Print the records below verbatim.

### [Source material]
>>>
(* ===== verification/Cluster.v ===== *)
(** * The cluster scheduler (coreinit/cluster_scheduler.c)

    The whole file: its static state as one record, the discovery indices,
    object creation and destruction, the helpers over a resource's interface
    and one definition per message handler, up to
    [cluster_scheduler_handler].  A handler is a function of the request's
    data words, the reply buffer's size and the state.

    A capability is its handle, a [Z]; 0 is none.  A data pointer into a
    static pool is the slot's index.  [kernel_invoke] runs the handler of the
    object the kernel resolves the handle to; [other_reply] is the answer of
    an object that lives outside this file, were its handle passed here. *)

From stdpp Require Import gmap.
From S2P Require Import Prelude Capnp TryLock Kernel MemMgr Objects.

Definition MAX_NODES : nat := 16.
Definition MAX_ALLOC_RECORDS : nat := 32.
Definition MAX_MUTEXES : nat := 8.
Definition JOB_POOL_SIZE : nat := 32.
Definition RESOURCE_POOL_SIZE : nat := 128.
Definition MAX_RESOURCE_INDEX : nat := RESOURCE_POOL_SIZE.

(** ** State *)

Record resource_index_entry_t := { ri_handle : Z; ri_kind : Z; ri_used : bool }.
Record node_index_entry_t := { ni_handle : Z; ni_node_id : Z; ni_used : bool }.
Record completion_t := { cp_job_handle : Z; cp_value : Z; cp_used : bool }.
Record alloc_entry_t := { a_node_id : Z; a_base : Z; a_size : Z; a_kind : Z; a_used : bool }.

#[global] Instance resource_index_inhabited : Inhabited resource_index_entry_t :=
  populate {| ri_handle := 0; ri_kind := 0; ri_used := false |}.
#[global] Instance node_index_inhabited : Inhabited node_index_entry_t :=
  populate {| ni_handle := 0; ni_node_id := 0; ni_used := false |}.
#[global] Instance completion_inhabited : Inhabited completion_t :=
  populate {| cp_job_handle := 0; cp_value := 0; cp_used := false |}.
#[global] Instance alloc_inhabited : Inhabited alloc_entry_t :=
  populate {| a_node_id := 0; a_base := 0; a_size := 0; a_kind := 0; a_used := false |}.
Definition job_inv k (used : list bool) (handles : list Z) (storage : list job_data_t) : Prop :=
  length used = JOB_POOL_SIZE /\ length handles = JOB_POOL_SIZE /\ length storage = JOB_POOL_SIZE /\
  forall i, used !! i = Some true ->
    names k (handles !!? i) (OJob i) /\ job_ok k (storage !!? i).

Definition mutex_inv k (handles : list Z) (storage : list mutex_data_t) : Prop :=
  length handles = MAX_MUTEXES /\ length storage = MAX_MUTEXES /\
  forall i, (i < MAX_MUTEXES)%nat -> handles !!? i = 0 \/ names k (handles !!? i) (OMutex i).

Lemma res_inv_kext k k' D next storage index :
  kext k k' D -> (forall i e, index !! i = Some e -> ri_used e = true -> ~ D (ri_handle e)) ->
  res_inv k next storage index -> res_inv k' next storage index.
Proof.
  intros Hk HD (? & ? & ? & Hi & Huniq). split_and!; [done..| |done]. intros i e He Hu.
  destruct (Hi i e He Hu) as (s & Hn & Hrest). exists s. split; [|done].
  eapply kext_names; eauto.
Qed.

Lemma node_inv_kext k k' D next storage index :
  kext k k' D -> (forall i e, index !! i = Some e -> ni_used e = true -> ~ D (ni_handle e)) ->
  node_inv k next storage index -> node_inv k' next storage index.
Proof.
  intros Hk HD (? & ? & ? & Hi & Hu). split_and!; [done..| |done]. intros i e He Hue.
  destruct (Hi i e He Hue) as (s & Hn & Hrest). exists s. split; [|done].
  eapply kext_names; eauto.
Qed.

Lemma job_ok_kext k k' D j : kext k k' D -> job_ok k j -> job_ok k' j.
Proof.
  intros Hk [Hs Hb]. split; [by eapply kext_sane|].
  destruct Hb; [by left|right]. by eapply kext_bindable.
Qed.

Lemma job_inv_kext k k' D used handles storage :
  kext k k' D -> (forall i, used !! i = Some true -> ~ D (handles !!? i)) ->
  job_inv k used handles storage -> job_inv k' used handles storage.
Proof.
  intros Hk HD (? & ? & ? & Hi). split_and!; [done..|]. intros i Hu.
  destruct (Hi i Hu) as [Hn Hj]. split; [|by eapply job_ok_kext].
  eapply kext_names; eauto.
Qed.

Lemma mutex_inv_kext k k' D handles storage :
  kext k k' D -> (forall i s, (i < MAX_MUTEXES)%nat -> names k (handles !!? i) (OMutex s) -> ~ D (handles !!? i)) ->
  mutex_inv k handles storage -> mutex_inv k' handles storage.
Proof.
  intros Hk HD (? & ? & Hi). split_and!; [done..|]. intros i Hlt.
  destruct (Hi i Hlt) as [?|Hn]; [by left|right]. eapply kext_names; eauto.
Qed.
End kernel_facts.

Section invariant.
Context `{HL : KernelLaws K}.
Context (L : layout) (other_reply : nat -> Z -> list Z -> Z -> option (list Z)).
Implicit Types (st : cstate K).
Local Abbreviation kernel_invoke := (kernel_invoke L other_reply).

Record cinv st : Prop := {
  ci_res : res_inv (k st) (g_resource_storage_next st) (g_resource_storage st) (g_resource_index st);
  ci_node : node_inv (k st) (g_node_storage_next st) (g_node_storage st) (g_node_index st);
  ci_job : job_inv (k st) (g_job_storage_used st) (g_job_handles st) (g_job_storage st);
  ci_mutex : mutex_inv (k st) (g_mutex_handles st) (g_mutex_storage st)
}.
<<<
### [Completed exercise]
(* ===== verification/Cluster.v ===== *)
(** * The cluster scheduler (coreinit/cluster_scheduler.c)

    The whole file: its static state as one record, the discovery indices,
    object creation and destruction, the helpers over a resource's interface
    and one definition per message handler, up to
    [cluster_scheduler_handler].  A handler is a function of the request's
    data words, the reply buffer's size and the state.

    A capability is its handle, a [Z]; 0 is none.  A data pointer into a
    static pool is the slot's index.  [kernel_invoke] runs the handler of the
    object the kernel resolves the handle to; [other_reply] is the answer of
    an object that lives outside this file, were its handle passed here. *)

From stdpp Require Import gmap.
From S2P Require Import Prelude Capnp TryLock Kernel MemMgr Objects.

Definition MAX_NODES : nat := 16.
Definition MAX_ALLOC_RECORDS : nat := 32.
Definition MAX_MUTEXES : nat := 8.
Definition JOB_POOL_SIZE : nat := 32.
Definition RESOURCE_POOL_SIZE : nat := 128.
Definition MAX_RESOURCE_INDEX : nat := RESOURCE_POOL_SIZE.

(** ** State *)

Record resource_index_entry_t := { ri_handle : Z; ri_kind : Z; ri_used : bool }.
Record node_index_entry_t := { ni_handle : Z; ni_node_id : Z; ni_used : bool }.
Record completion_t := { cp_job_handle : Z; cp_value : Z; cp_used : bool }.
Record alloc_entry_t := { a_node_id : Z; a_base : Z; a_size : Z; a_kind : Z; a_used : bool }.

#[global] Instance resource_index_inhabited : Inhabited resource_index_entry_t :=
  populate {| ri_handle := 0; ri_kind := 0; ri_used := false |}.
#[global] Instance node_index_inhabited : Inhabited node_index_entry_t :=
  populate {| ni_handle := 0; ni_node_id := 0; ni_used := false |}.
#[global] Instance completion_inhabited : Inhabited completion_t :=
  populate {| cp_job_handle := 0; cp_value := 0; cp_used := false |}.
#[global] Instance alloc_inhabited : Inhabited alloc_entry_t :=
  populate {| a_node_id := 0; a_base := 0; a_size := 0; a_kind := 0; a_used := false |}.
Definition job_inv k (used : list bool) (handles : list Z) (storage : list job_data_t) : Prop :=
  length used = JOB_POOL_SIZE /\ length handles = JOB_POOL_SIZE /\ length storage = JOB_POOL_SIZE /\
  forall i, used !! i = Some true ->
    names k (handles !!? i) (OJob i) /\ job_ok k (storage !!? i).

Definition mutex_inv k (handles : list Z) (storage : list mutex_data_t) : Prop :=
  length handles = MAX_MUTEXES /\ length storage = MAX_MUTEXES /\
  forall i, (i < MAX_MUTEXES)%nat -> handles !!? i = 0 \/ names k (handles !!? i) (OMutex i).

Lemma res_inv_kext k k' D next storage index :
  kext k k' D -> (forall i e, index !! i = Some e -> ri_used e = true -> ~ D (ri_handle e)) ->
  res_inv k next storage index -> res_inv k' next storage index.
Proof.
  intros Hk HD (? & ? & ? & Hi & Huniq). split_and!; [done..| |done]. intros i e He Hu.
  destruct (Hi i e He Hu) as (s & Hn & Hrest). exists s. split; [|done].
  eapply kext_names; eauto.
Qed.

Lemma node_inv_kext k k' D next storage index :
  kext k k' D -> (forall i e, index !! i = Some e -> ni_used e = true -> ~ D (ni_handle e)) ->
  node_inv k next storage index -> node_inv k' next storage index.
Proof.
  intros Hk HD (? & ? & ? & Hi & Hu). split_and!; [done..| |done]. intros i e He Hue.
  destruct (Hi i e He Hue) as (s & Hn & Hrest). exists s. split; [|done].
  eapply kext_names; eauto.
Qed.

Lemma job_ok_kext k k' D j : kext k k' D -> job_ok k j -> job_ok k' j.
Proof.
  intros Hk [Hs Hb]. split; [by eapply kext_sane|].
  destruct Hb; [by left|right]. by eapply kext_bindable.
Qed.

Lemma job_inv_kext k k' D used handles storage :
  kext k k' D -> (forall i, used !! i = Some true -> ~ D (handles !!? i)) ->
  job_inv k used handles storage -> job_inv k' used handles storage.
Proof.
  intros Hk HD (? & ? & ? & Hi). split_and!; [done..|]. intros i Hu.
  destruct (Hi i Hu) as [Hn Hj]. split; [|by eapply job_ok_kext].
  eapply kext_names; eauto.
Qed.

Lemma mutex_inv_kext k k' D handles storage :
  kext k k' D -> (forall i s, (i < MAX_MUTEXES)%nat -> names k (handles !!? i) (OMutex s) -> ~ D (handles !!? i)) ->
  mutex_inv k handles storage -> mutex_inv k' handles storage.
Proof.
  intros Hk HD (? & ? & Hi). split_and!; [done..|]. intros i Hlt.
  destruct (Hi i Hlt) as [?|Hn]; [by left|right]. eapply kext_names; eauto.
Qed.
End kernel_facts.

Section invariant.
Context `{HL : KernelLaws K}.
Context (L : layout) (other_reply : nat -> Z -> list Z -> Z -> option (list Z)).
Implicit Types (st : cstate K).
Local Abbreviation kernel_invoke := (kernel_invoke L other_reply).

Record cinv st : Prop := {
  ci_res : res_inv (k st) (g_resource_storage_next st) (g_resource_storage st) (g_resource_index st);
  ci_node : node_inv (k st) (g_node_storage_next st) (g_node_storage st) (g_node_index st);
  ci_job : job_inv (k st) (g_job_storage_used st) (g_job_handles st) (g_job_storage st);
  ci_mutex : mutex_inv (k st) (g_mutex_handles st) (g_mutex_storage st)
}.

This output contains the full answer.